**The data:**
(** ** Paths *)

Fixpoint has_slash (s : string) : bool :=
  match s with
  | EmptyString => false
  | String c s' => Ascii.eqb c "/" || has_slash s'
  end.

(** The directory an entry lives in: the text before the last ["/"] of its
    path, and the empty string, which stands for the working directory,
    when the path has none.  Directories are identified by the text that
    names them. *)
Fixpoint parent (p : string) : string :=
  match p with
  | EmptyString => ""
  | String c p' => if has_slash p' then String c (parent p') else ""
  end.



Definition is_dir (w : world) (p : string) : bool :=
  bool_decide (p ∈ w_dirs w).

Definition is_file (w : world) (p : string) : bool :=
  bool_decide (is_Some (w_files w !! p)).

(** what creating or truncating the entry [p] answers; the empty path
    names no entry *)
Definition check_writable (w : world) (p : string) : exn + unit :=
  if bool_decide (p = "") then inl FileNotFoundError
  else if is_dir w p then inl IsADirectoryError
  else if is_dir w (parent p) then inr tt
  else inl FileNotFoundError.

Definition set_dirs (d : gset string) (w : world) : world :=
  World d (w_files w) (w_stdout w) (w_figs w) (w_heap w).
Definition set_files (f : gmap string content) (w : world) : world :=
  World (w_dirs w) f (w_stdout w) (w_figs w) (w_heap w).
Definition set_stdout (o : list string) (w : world) : world :=
  World (w_dirs w) (w_files w) o (w_figs w) (w_heap w).
Definition set_figs (g : list figure) (w : world) : world :=
  World (w_dirs w) (w_files w) (w_stdout w) g (w_heap w).

(** ** Operating-system and built-in calls *)

(** [os.path.exists(p)]: the empty path names nothing, not even the
    working directory *)
Definition os_path_exists (p : string) : M bool :=
  λ w, (inr (negb (bool_decide (p = "")) && (is_file w p || is_dir w p)), w).

(** [os.makedirs(d, exist_ok=True)] for a directory [d] of the working
    directory: refuses the empty name and a name taken by a regular file;
    otherwise the directory exists afterwards.  The directories above [d]
    that a name with separators brings in are not modelled. *)
Definition os_makedirs (d : string) : M unit :=
  λ w, if bool_decide (d = "") then (inl FileNotFoundError, w)
       else if is_file w d then (inl FileExistsError, w)
       else (inr tt, set_dirs ({[d]} ∪ w_dirs w) w).

(** [open(p, 'w')]: creates or truncates; the handle is the path. *)
Definition open_w (p : string) : M string :=
  λ w, match check_writable w p with
       | inl e => (inl e, w)
       | inr _ => (inr p, set_files (<[p := Text ""]> (w_files w)) w)
       end.

(** [f.write(s)] on a handle opened for writing: appends. *)
Definition file_write (f : string) (s : string) : M unit :=
  λ w, let old := match w_files w !! f with
                  | Some (Text t) => t
                  | _ => ""
                  end in
       (inr tt, set_files (<[f := Text (old +:+ s)]> (w_files w)) w).

(** [print(s)] *)
Definition print (s : string) : M unit :=
  λ w, (inr tt, set_stdout (w_stdout w ++ [s]) w).

(** [a / b] on Python numbers *)
Definition truediv (a b : Qc) : exn + Qc :=
  if bool_decide (b = 0) then inl ZeroDivisionError else inr (a / b).

(** ** Pyplot calls *)

Definition colors : list string :=
  ["#1f77b4"; "#ff7f0e"; "#2ca02c"; "#d62728"].

Definition color (i : nat) : value := VStr (default "" (colors !! i)).

(** [plt.subplots(1, n, figsize=...)]: a new current figure with [n] empty
    axes; the axes are referred to by their position. *)
Definition plt_subplots (n : nat) (figsize : nat * nat) : M unit :=
  λ w, (inr tt, set_figs (Figure figsize (replicate n []) false :: w_figs w) w).

(** a method call on the axes number [i] of the current figure *)
Definition ax_call (i : nat) (c : call) : M unit :=
  λ w, match w_figs w with
       | fig :: figs =>
           let axes := match f_axes fig !! i with
                       | Some cs => <[i := cs ++ [c]]> (f_axes fig)
                       | None => f_axes fig
                       end in
           (inr tt, set_figs (Figure (f_figsize fig) axes (f_tight_layout fig) :: figs) w)
       | [] => (inr tt, w)
       end.

(** [plt.tight_layout()] *)
Definition plt_tight_layout : M unit :=
  λ w, match w_figs w with
       | fig :: figs =>
           (inr tt, set_figs (Figure (f_figsize fig) (f_axes fig) true :: figs) w)
       | [] => (inr tt, w)
       end.

(** [plt.savefig(p, dpi=..., bbox_inches=...)]: the current figure is
    written to [p]. *)
Definition plt_savefig (p : string) (dpi : nat) (bbox_inches : string) : M unit :=
  λ w, match check_writable w p with
       | inl e => (inl e, w)
       | inr _ =>
           let fig := default (Figure (0%nat, 0%nat) [] false) (head (w_figs w)) in
           (inr tt, set_files (<[p := Png fig dpi bbox_inches]> (w_files w)) w)
       end.

(** [plt.close()] *)
Definition plt_close : M unit :=
  λ w, (inr tt, set_figs (tail (w_figs w)) w).

(** ** The functions of [visualization_utils.py] *)

Definition qz (z : Z) : Qc := Q2Qc (inject_Z z).
Definition qd (n : Z) (d : positive) : Qc := Q2Qc (n # d).

(** arithmetic on NumPy scalars: nan is absorbing *)
Definition stat_sub (a b : option Qc) : option Qc := x ← a; y ← b; Some (x - y).
Definition stat_add (a b : option Qc) : option Qc := x ← a; y ← b; Some (x + y).

(** list comprehension whose element expression may raise *)
Fixpoint comprehension {A B} (f : A → exn + B) (xs : list A) : exn + list B :=
  match xs with
  | [] => inr []
  | x :: xs' =>
      match f x with
      | inl e => inl e
      | inr y => match comprehension f xs' with
                 | inl e => inl e
                 | inr ys => inr (y :: ys)
                 end
      end
  end.

(** [d[k]] on a results mapping *)
Fixpoint dict_get (d : results_dict) (k : string) : exn + env_results :=
  match d with
  | [] => inl KeyError
  | (k', v) :: d' => if bool_decide (k' = k) then inr v else dict_get d' k
  end.

(** A bar drawn by [ax.bar(x, height, width)]: bars are centred on [x]. *)
Record rectangle : Type := Rectangle {
  get_x : Qc;
  get_width : Qc;
  get_height : Qc
}.

(** [ax.bar(x, height, width, **kwargs)]; answers the bars drawn *)
Definition ax_bar (i : nat) (x height : list Qc) (width : Qc)
    (kwargs : list (string * value)) : M (list rectangle) :=
  ax_call i (Call "bar" [VArr x; VArr height; VNum width] kwargs) ;;
  mret (zip_with (λ c h, Rectangle (c - width / qz 2) width h) x height).

(** Python's [<] on lists of numbers *)
Fixpoint list_ltb (l1 l2 : list Qc) : bool :=
  match l1, l2 with
  | x :: l1', y :: l2' =>
      if bool_decide (x = y) then list_ltb l1' l2' else bool_decide (x < y)
  | [], _ :: _ => true
  | _, [] => false
  end.

(** The comparisons [==] and [<] of the keys of a sweep mapping. *)
Class PyOrd (K : Type) : Type := {
  key_eqb : K → K → bool;
  key_ltb : K → K → bool
}.

(** Keys that are mutually comparable: [<] is a strict total order
    compatible with [==]. *)
Class PyTotalOrd (K : Type) `{PyOrd K} : Prop := {
  key_eqb_not_ltb a b : key_eqb a b = true → key_ltb a b = false ∧ key_ltb b a = false;
  key_ltb_asym a b : key_ltb a b = true → key_ltb b a = false;
  key_leb_trans a b c : key_ltb b a = false → key_ltb c b = false → key_ltb c a = false
}.

#[global] Instance Qc_PyOrd : PyOrd Qc := {|
  key_eqb a b := bool_decide (a = b);
  key_ltb a b := bool_decide (a < b)
|}.

#[global] Instance Z_PyOrd : PyOrd Z := {|
  key_eqb := Z.eqb;
  key_ltb := Z.ltb
|}.

Section sorted.
Context {K : Type} `{PyOrd K}.

(** Python's [<] on the pairs [(value, rewards)] *)
Definition item_ltb (a b : K * list Qc) : bool :=
  if key_eqb a.1 b.1 then list_ltb a.2 b.2 else key_ltb a.1 b.1.

Fixpoint insert_item (x : K * list Qc) (l : list (K * list Qc)) : list (K * list Qc) :=
  match l with
  | [] => [x]
  | y :: l' => if item_ltb y x then y :: insert_item x l' else x :: y :: l'
  end.

(** [sorted(items)]: a stable sort that only asks [<] *)
Definition sorted (items : list (K * list Qc)) : list (K * list Qc) :=
  foldr insert_item [] items.

(** [a <= b] on keys: not [b < a] *)
Definition key_le (a b : K) : Prop := key_ltb b a = false.
End sorted.

Section program.

(** Library functions taken as given: the real square root behind
    [np.std], and the parser of [json.load] ([None] when the text is not
    valid JSON). *)
Variable np_sqrt : Qc → Qc.
Variable json_loads : string → option json.

(** [np.std]: population standard deviation, nan on an empty array *)
Definition np_std (xs : list Qc) : option Qc :=
  m ← np.mean xs;
  Some (np_sqrt (np.sum ((λ x, (x - m) * (x - m)) <$> xs) / np.of_nat (length xs))).

(** [open(p, 'r')]: answers what the file holds *)
Definition open_r (p : string) : M content :=
  λ w, if bool_decide (p = "") then (inl FileNotFoundError, w)
       else if is_dir w p then (inl IsADirectoryError, w)
       else match w_files w !! p with
            | None => (inl FileNotFoundError, w)
            | Some c => (inr c, w)
            end.

(** [json.load(f)]: an image is not text, and text need not be JSON *)
Definition json_load (f : content) : M json :=
  match f with
  | Png _ _ _ => raise UnicodeDecodeError
  | Text s => match json_loads s with
              | Some v => mret v
              | None => raise JSONDecodeError
              end
  end.

(** lines 16-21 *)
Definition load_results (results_file : string) : M json :=
  b ← os_path_exists results_file;
  if b : bool then
    f ← open_r results_file;
    json_load f
  else mret JNull.

(** lines 23-47 *)
Definition plot_training_comparison (dqn_rewards ddqn_rewards : list Qc)
    (env_name save_dir : string) : M unit :=
  os_makedirs save_dir ;;
  plt_subplots 1 (12, 6)%nat ;;
  let ax := 0%nat in
  dqn_smooth ← lift (smooth dqn_rewards);
  ddqn_smooth ← lift (smooth ddqn_rewards);
  ax_call ax (Call "plot" [VArr dqn_rewards]
    [("alpha", VNum (qd 3 10)); ("color", color 0); ("label", VStr "DQN (raw)")]) ;;
  ax_call ax (Call "plot" [VArr dqn_smooth]
    [("color", color 0); ("linewidth", VInt 2); ("label", VStr "DQN (smoothed)")]) ;;
  ax_call ax (Call "plot" [VArr ddqn_rewards]
    [("alpha", VNum (qd 3 10)); ("color", color 1); ("label", VStr "DDQN (raw)")]) ;;
  ax_call ax (Call "plot" [VArr ddqn_smooth]
    [("color", color 1); ("linewidth", VInt 2); ("label", VStr "DDQN (smoothed)")]) ;;
  ax_call ax (Call "set_xlabel" [VStr "Episode"] [("fontsize", VInt 14)]) ;;
  ax_call ax (Call "set_ylabel" [VStr "Reward"] [("fontsize", VInt 14)]) ;;
  ax_call ax (Call "set_title" [VStr ("Training Curves: " +:+ env_name)]
    [("fontsize", VInt 16); ("fontweight", VStr "bold")]) ;;
  ax_call ax (Call "legend" [] [("fontsize", VInt 12)]) ;;
  ax_call ax (Call "grid" [VBool true] [("alpha", VNum (qd 3 10))]) ;;
  plt_tight_layout ;;
  plt_savefig (save_dir +:+ "/" +:+ env_name +:+ "_training_comparison.png") 300 "tight" ;;
  plt_close.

**Assigned task:** Of all the entries above, retype exactly the lines from the line with "Definition print (s" to the line with "Definition color (i", both included, and no others.

**Solution for this task:**
Definition print (s : string) : M unit :=
  λ w, (inr tt, set_stdout (w_stdout w ++ [s]) w).

(** [a / b] on Python numbers *)
Definition truediv (a b : Qc) : exn + Qc :=
  if bool_decide (b = 0) then inl ZeroDivisionError else inr (a / b).

(** ** Pyplot calls *)

Definition colors : list string :=
  ["#1f77b4"; "#ff7f0e"; "#2ca02c"; "#d62728"].

Definition color (i : nat) : value := VStr (default "" (colors !! i)).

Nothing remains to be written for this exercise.